▸ WHAT IS EXPECTED
Take the lines below between the one holding "cbn [channel_id audio_session_id" and the one holding "intros c [<-|[]].", inclusive, and copy them exactly. Add nothing.

▸ TASK INPUTS
(* ===== verification/AudioWitnesses.v ===== *)
(** The theorems on Link Audio at concrete inputs: two peers, a channel, a few
    samples, the channels of [mpsc_ref] and the durations of [chrono_ref]. *)

From stdpp Require Import base list numbers strings relations gmap.
From Stdlib Require Import ZArith Lia SpecFloat.
From S2P Require Import SendGate Prelude Chrono F64 Encoding Beats Tempo Timeline Phase Entries AudioQueue AudioStream AudioPayload AudioResizer AudioCodec AudioRegistry AudioSink AudioEngine AudioHandshake AudioLifecycle AudioApi Witnesses.

#[local] Existing Instance mpsc_ref.

(** ** The queue *)

(** A buffer is taken, written, released and delivered. *)
Lemma delivered_run :
  exists tr s, queue_run (queue_init 1 0) tr s /\ tr = [RetainBegin; Retained true; Released 7; Delivered 7].
Proof.
  eexists _, _. split. 1: eapply run_step; [eapply run_step; [eapply run_step; [eapply run_step; [eapply run_step; [eapply run_step;
    [apply run_refl|]|]|]|]|]|].
  - apply w_load; reflexivity.
  - apply (w_take _ 0); reflexivity.
  - apply (w_write _ 7); reflexivity.
  - apply (w_release _ 7); reflexivity.
  - apply r_retain; reflexivity.
  - apply (r_poll _ 0); reflexivity.
  - reflexivity.
Qed.

Lemma queue_refines_witness :
  exists a, spec_run (MkSpec [] SIdle false) [RetainBegin; Retained true; Released 7; Delivered 7] a.
Proof.
  destruct delivered_run as (tr & s & R & ->).
  destruct (queue_refines 1 0 [RetainBegin; Retained true; Released 7; Delivered 7] s R) as (a & Ra & _); [reflexivity|].
  exists a. exact Ra.
Defined.

(** ** Audio *)

Definition samples_4 : list Z := [1; 2; 3; -4].
Definition channel_a : Id := [9; 9; 9; 9; 9; 9; 9; 9].

(** Two stereo frames at beat three of a session at 120 beats per minute. *)
Definition buffer_4 : Buffer := MkBuffer 44100 2 2 samples_4 (beats 3) tempo_120 0 node_a.

Lemma buffer_4_input : stream_input buffer_4.
Proof.
  split; [|repeat constructor; discriminate]. unfold input_ok, stream_format, stream_tempo.
  cbn [buffer_4 buf_num_channels buf_sample_rate buf_session_id buf_num_frames buf_samples buf_begin_beats buf_tempo].
  split; [lia|]. split; [discriminate|]. split; [repeat split; try lia; try (now right); discriminate|].
  split; [lia|]. split; [split; discriminate|]. split; [calc|]. calc.
Qed.

Lemma audio_stream_arrives_witness :
  exists hs, receive [] (map encode_raw (transmit channel_a [buffer_4])) = Some hs /\
    flat_map handle_samples hs = samples_4.
Proof.
  destruct (audio_stream_arrives channel_a [] [buffer_4] eq_refl) as (hs & E & S).
  - apply Forall_cons. split; [exact buffer_4_input|constructor].
  - exists hs. split; [exact E|]. exact S.
Defined.

Lemma audio_packets_fit_witness :
  Forall (fun b => exists m, audio_buffer_message node_a (encode_raw b) = Ok m /\ (length m <= 576)%nat)
    (transmit channel_a [buffer_4]).
Proof.
  apply (audio_packets_fit channel_a node_a [buffer_4] eq_refl); [|reflexivity].
  apply Forall_cons. split; [exact buffer_4_input|constructor].
Defined.

(** A message of one chunk with one stereo frame. *)
Definition message_1 : AudioBuffer := MkAudioBuffer channel_a node_a [MkChunk 1 1 (beats 3) tempo_120] PcmI16 44100 2 [0; 1; 0; 2].

Lemma decoded_buffer_sound_witness : audio_chunks (buffer_norm message_1) <> [].
Proof.
  apply (decoded_buffer_sound (encode_raw message_1) (buffer_norm message_1)).
  apply decode_buffer_eq. unfold buffer_ok, message_1.
  cbn [channel_id audio_session_id audio_chunks audio_codec audio_sample_rate audio_num_channels audio_bytes].
  repeat match goal with |- _ /\ _ => split end; try reflexivity; try discriminate; try lia; try (now right).
  intros c [<-|[]]. split; [repeat split; discriminate|].
  cbn [chunk_tempo]. apply (clamped_tempo_playable (f64_of_int 120)); calc.
Defined.

(** ** Channels *)

Definition addr_a : SocketAddrV4 := MkAddr (MkIpv4 10 0 0 1) 20808.
Definition addr_b : SocketAddrV4 := MkAddr (MkIpv4 10 0 0 2) 20808.
Definition ip_0 : Ipv4Addr := MkIpv4 10 0 0 9.
Definition session_1 : SessionId := MkSessionId node_a.
Definition drums : bytes := [100; 114; 117; 109; 115].

Definition one_channel : Channels :=
  snd (saw_announcement node_a drums session_1 [MkAnnouncement drums channel_a] ip_0 addr_a f64_one 5 0 Channels_new).

Lemma listed_channels_reachable_witness : NoDup (map info_key (known_channels one_channel)).
Proof.
  apply (listed_channels_reachable one_channel). eapply channels_more; [apply channels_refl|].
  eapply (cs_saw Channels_new node_a drums session_1 [MkAnnouncement drums channel_a] ip_0 addr_a f64_one 5 0 true). reflexivity.
Defined.

(** ** Sinks *)

Definition sink_4 : Sink := set_is_connected true (Sink_new drums 4 channel_a).

Lemma sink_4_ok : sink_ok sink_4.
Proof. exact (proj1 (queue_init_ok SINK_QUEUE_SIZE (Buffer_new 4))). Qed.

Lemma commit_queues_buffer_witness :
  fst (commit line_120 node_a f64_zero (f64_of_int 4) 2 2 44100 (write_samples_mut samples_4 (snd (retain_buffer sink_4)))) = true.
Proof.
  pose proof (commit_queues_buffer line_120 node_a f64_zero (f64_of_int 4) 2 2 44100 samples_4 sink_4
    (snd (retain_buffer sink_4)) sink_4_ok eq_refl ltac:(lia) ltac:(lia) ltac:(lia) ltac:(discriminate) ltac:(repeat constructor)) as H.
  destruct (commit _ _ _ _ _ _ _ _) as [ok s]. exact (proj1 H).
Defined.

(** ** Two engines *)

(** One publishes [channel_a], the other subscribes to it. *)
Definition metrics_0 := NetworkMetricsFilter_new (Ch := chrono_ref).

Definition publisher : EngineState :=
  saw_link_audio_endpoint node_b (Some addr_b) (add_sink channel_a drums 4 (EngineState_new node_a session_1 drums ip_0)).

Definition subscriber : EngineState :=
  with_channels one_channel
    (saw_link_audio_endpoint node_a (Some addr_a) (add_source channel_a (EngineState_new node_b session_1 drums ip_0))).

Lemma drums_ok : name_ok drums.
Proof. split; [reflexivity|]. cbn. unfold MAX_NAME_SIZE. lia. Qed.

Lemma publisher_announcing : announcing_ok publisher.
Proof.
  repeat split; try reflexivity; try apply drums_ok. apply Forall_cons. split; [|constructor].
  split; [apply drums_ok|reflexivity].
Qed.

Lemma announced_channel_discovered_witness :
  exists m r' eff, In (m, addr_b) (snd (announce_pass (at_nanos 0) publisher)) /\
    handle_message false m addr_a 0 (at_nanos 0) subscriber = Some (r', eff).
Proof.
  destruct (announced_channel_discovered publisher subscriber (at_nanos 0) (MkPeerReceiver node_b addr_b metrics_0)
    (MkAnnouncement drums channel_a) addr_a false 0 (at_nanos 0) (MkPeerReceiver node_a addr_a metrics_0))
    as (m & r' & eff & H1 & H2 & _).
  - exact publisher_announcing.
  - now left.
  - now left.
  - discriminate.
  - now left.
  - reflexivity.
  - now exists m, r', eff.
Defined.

Lemma request_connects_sink_witness :
  exists m, In (m, addr_a) (channel_requests subscriber).
Proof.
  destruct (request_connects_sink subscriber publisher (MkSourceEntry (MkSource channel_a true) (PcmDecoder_new 4096)) addr_a
    (MkSinkEntry (Sink_new drums 4 channel_a) Receivers_new (Encoder_new channel_a)) addr_b false 0 (at_nanos 0))
    as (m & s' & y & H & _).
  - reflexivity.
  - reflexivity.
  - now left.
  - reflexivity.
  - discriminate.
  - reflexivity.
  - now exists m.
Defined.

Definition entry_4 : SinkEntry := MkSinkEntry sink_4 [MkReceiver node_b (Some addr_b) 5] (Encoder_new channel_a).

Lemma process_entry_sends_witness :
  exists e' ps, process_entry 0 node_a entry_4 = Some (true, e', ps) /\ is_connected (se_sink e') = true.
Proof.
  destruct (process_entry_sends 0 node_a entry_4 sink_4_ok eq_refl) as (e' & E & _ & C & _).
  eexists e', _. split; [exact E|]. exact C.
Defined.

(** ** The life cycle *)

Definition engine_a : Engine := AudioEngine_new ip_0 node_a session_1 drums.

Lemma stale_epoch_dead_witness :
  announce_at 1 (at_nanos 0) (snd (end_locked engine_a)) = (snd (end_locked engine_a), []).
Proof.
  apply (stale_epoch_dead engine_a [] [] (MkMachine (snd (end_locked engine_a)) Unlocked []) 1).
  - apply erun_refl.
  - split; discriminate.
  - reflexivity.
Defined.

(** The socket refuses a message that was still pending. *)
Lemma end_peer_sync_quiet_witness :
  quiet (MkMachine (snd (end_locked engine_a)) Unlocked []).
Proof.
  apply (end_peer_sync_quiet engine_a [(1, ([], addr_b))] [LTau]).
  - eapply (erun_step _ []); [apply erun_refl|]. apply (st_refuse _ _ [] 1 ([], addr_b) []). discriminate.
  - apply Forall_cons. split; [reflexivity|constructor].
Defined.

Definition machine_a : Machine :=
  MkMachine (with_state (add_sink channel_a drums 4 (en_state engine_a)) engine_a) Unlocked [].

Lemma machine_a_reached : engine_run (machine_new ip_0 node_a session_1 drums) [LTau] machine_a.
Proof. eapply (erun_step _ []); [apply erun_refl|]. apply (st_add_sink engine_a [] channel_a drums 4); reflexivity. Qed.

Lemma engine_invariant_witness : Forall hands_out (es_sinks (en_state (engine machine_a))).
Proof. apply (engine_invariant ip_0 node_a session_1 drums [LTau] machine_a); [reflexivity..|exact machine_a_reached]. Defined.

Lemma tasks_terminate_witness : exists en ps, process_at 1 0 (engine machine_a) = Some (en, ps).
Proof.
  apply (tasks_terminate ip_0 node_a session_1 drums [LTau] machine_a 1 0 [] addr_b (at_nanos 0));
    [reflexivity..|exact machine_a_reached].
Defined.

Lemma sharing_follows_switches_witness :
  announced_endpoint (la_enable addr_a (enable_link_audio addr_a true (LinkAudio_new ip_0 node_a session_1 drums))) = Some addr_a.
Proof.
  apply (sharing_follows_switches addr_a ip_0 node_a session_1 drums
    (la_enable addr_a (enable_link_audio addr_a true (LinkAudio_new ip_0 node_a session_1 drums)))).
  eapply rtc_l; [apply la_audio|]. eapply rtc_l; [apply la_on|]. apply rtc_refl.
Defined.

Definition engine_p : Engine := with_state publisher engine_a.

Lemma shutdown_says_goodbye_witness : quiet_state (en_state (fst (shutdown false false engine_p))).
Proof.
  pose proof (shutdown_says_goodbye engine_p (MkPeerReceiver node_b addr_b metrics_0) channel_a eq_refl eq_refl) as H.
  destruct (shutdown false false engine_p) as [en byes]. apply H.
  - apply Forall_cons. split; [reflexivity|constructor].
  - now left.
  - now left.
Defined.

(** ** The gate of the tasks *)

(** A task is in the gate when a shutdown begins; it is turned away, and the
    shutdown takes its leave. *)
Definition td_0 : Teardown := Teardown_new engine_p {[1%nat]}.
Definition td_1 : Teardown := task_wakes 1 td_0.
Definition td_2 : Teardown := enter_gate 1 td_1.
Definition td_3 : Teardown := shutdown_called None td_2.
Definition td_4 : Teardown := shutdown_next true td_3.
Definition td_5 : Teardown := shutdown_next true td_4.
Definition td_6 : Teardown := shutdown_next true td_5.
Definition td_7 : Teardown := shutdown_next true td_6.
Definition td_8 : Teardown := shutdown_next true td_7.
Definition td_9 : Teardown := enter_active_gate 1 td_8.
Definition td_10 : Teardown := turned_away 1 td_9.
Definition td_11 : Teardown := shutdown_next true td_10.
Definition td_12 : Teardown := shutdown_next true td_11.
Definition td_13 : Teardown := shutdown_next true td_12.
Definition td_14 : Teardown := shutdown_next true td_13.

Ltac td_next s c := apply (rtc_l _ _ s); [exact c|].

Lemma td_11_steps : rtc td_step td_0 td_11.
Proof.
  td_next td_1 (TdWakes td_0 1).
  td_next td_2 (TdEnters td_1 1).
  td_next td_3 (TdShutdown td_2 None).
  td_next td_4 (TdShutdownNext td_3 true).
  td_next td_5 (TdShutdownNext td_4 true).
  td_next td_6 (TdShutdownNext td_5 true).
  td_next td_7 (TdShutdownNext td_6 true).
  td_next td_8 (TdShutdownNext td_7 true).
  td_next td_9 (TdActive td_8 1).
  td_next td_10 (TdTurned td_9 1).
  td_next td_11 (TdShutdownNext td_10 true).
  apply rtc_refl.
Qed.

Lemma td_14_steps : rtc td_step td_11 td_14.
Proof.
  td_next td_12 (TdShutdownNext td_11 true).
  td_next td_13 (TdShutdownNext td_12 true).
  td_next td_14 (TdShutdownNext td_13 true).
  apply rtc_refl.
Qed.

Lemma td_11_shutting : shutting td_11 = Some (None, SIds true 50).
Proof. vm_compute. reflexivity. Qed.

Lemma goodbyes_come_last_witness :
  length (wire td_14) = 1%nat /\ from_tasks (wire td_14) = from_tasks (wire td_11) /\
  (forall before p after, wire td_14 = before ++ (FromShutdown, p) :: after -> goodbye p /\ from_tasks after = []).
Proof.
  split; [vm_compute; reflexivity|].
  destruct (goodbyes_come_last engine_p {[1%nat]} td_11 td_14 None (SIds true 50)) as [E G].
  - apply td_11_steps.
  - apply td_11_shutting.
  - apply td_14_steps.
  - split; [apply E|apply G]; now left.
Defined.

Lemma engine_shutdown_returns_witness : exists a, shutting (shutdown_next true td_11) = Some (None, a) /\ fewer a (SIds true 50).
Proof.
  destruct (engine_shutdown_returns engine_p {[1%nat]} td_11 None (SIds true 50) td_11_steps td_11_shutting)
    as (_ & _ & [E|[N|[W _]]]); [discriminate|exact (N true)|discriminate].
Defined.

(** The callback of a source that pauses its engine: it is reached, and stays. *)
Definition calling : Teardown :=
  pause_called 0 (Some 1%nat) (callback_starts 1 (reads_epoch 1 (enter_active_gate 1 (enter_gate 1 td_1)))).
Definition hanging : Teardown := Nat.iter 52 (pause_next 0 true) calling.

Lemma hanging_reached : rtc td_step td_0 hanging.
Proof.
  apply (rtc_l _ _ td_1); [exact (TdWakes td_0 1)|].
  apply (rtc_l _ _ (enter_gate 1 td_1)); [apply TdEnters|].
  apply (rtc_l _ _ (enter_active_gate 1 (enter_gate 1 td_1))); [apply TdActive|].
  apply (rtc_l _ _ (reads_epoch 1 (enter_active_gate 1 (enter_gate 1 td_1)))); [apply TdEpoch|].
  apply (rtc_l _ _ (callback_starts 1 (reads_epoch 1 (enter_active_gate 1 (enter_gate 1 td_1))))); [apply TdCallback|].
  apply (rtc_l _ _ calling); [apply TdPause|]. unfold hanging. generalize 52%nat as n. generalize calling as s.
  intros s n. induction n as [|n IH]; [apply rtc_refl|]. cbn. eapply rtc_r; [exact IH|]. apply TdPauseNext.
Qed.

Lemma pause_in_source_callback_hangs_witness :
  SendGate.tasks hanging !! 1%nat = Some (Calling 1) /\ pausers hanging !! 0%nat = Some (Some 1%nat, PSection false).
Proof.
  apply (pause_in_source_callback_hangs hanging hanging 1 1 0 false); [vm_compute; reflexivity|vm_compute; reflexivity|apply rtc_refl].
Defined.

▸ TASK ANSWER
  cbn [channel_id audio_session_id audio_chunks audio_codec audio_sample_rate audio_num_channels audio_bytes].
  repeat match goal with |- _ /\ _ => split end; try reflexivity; try discriminate; try lia; try (now right).
  intros c [<-|[]]. split; [repeat split; discriminate|].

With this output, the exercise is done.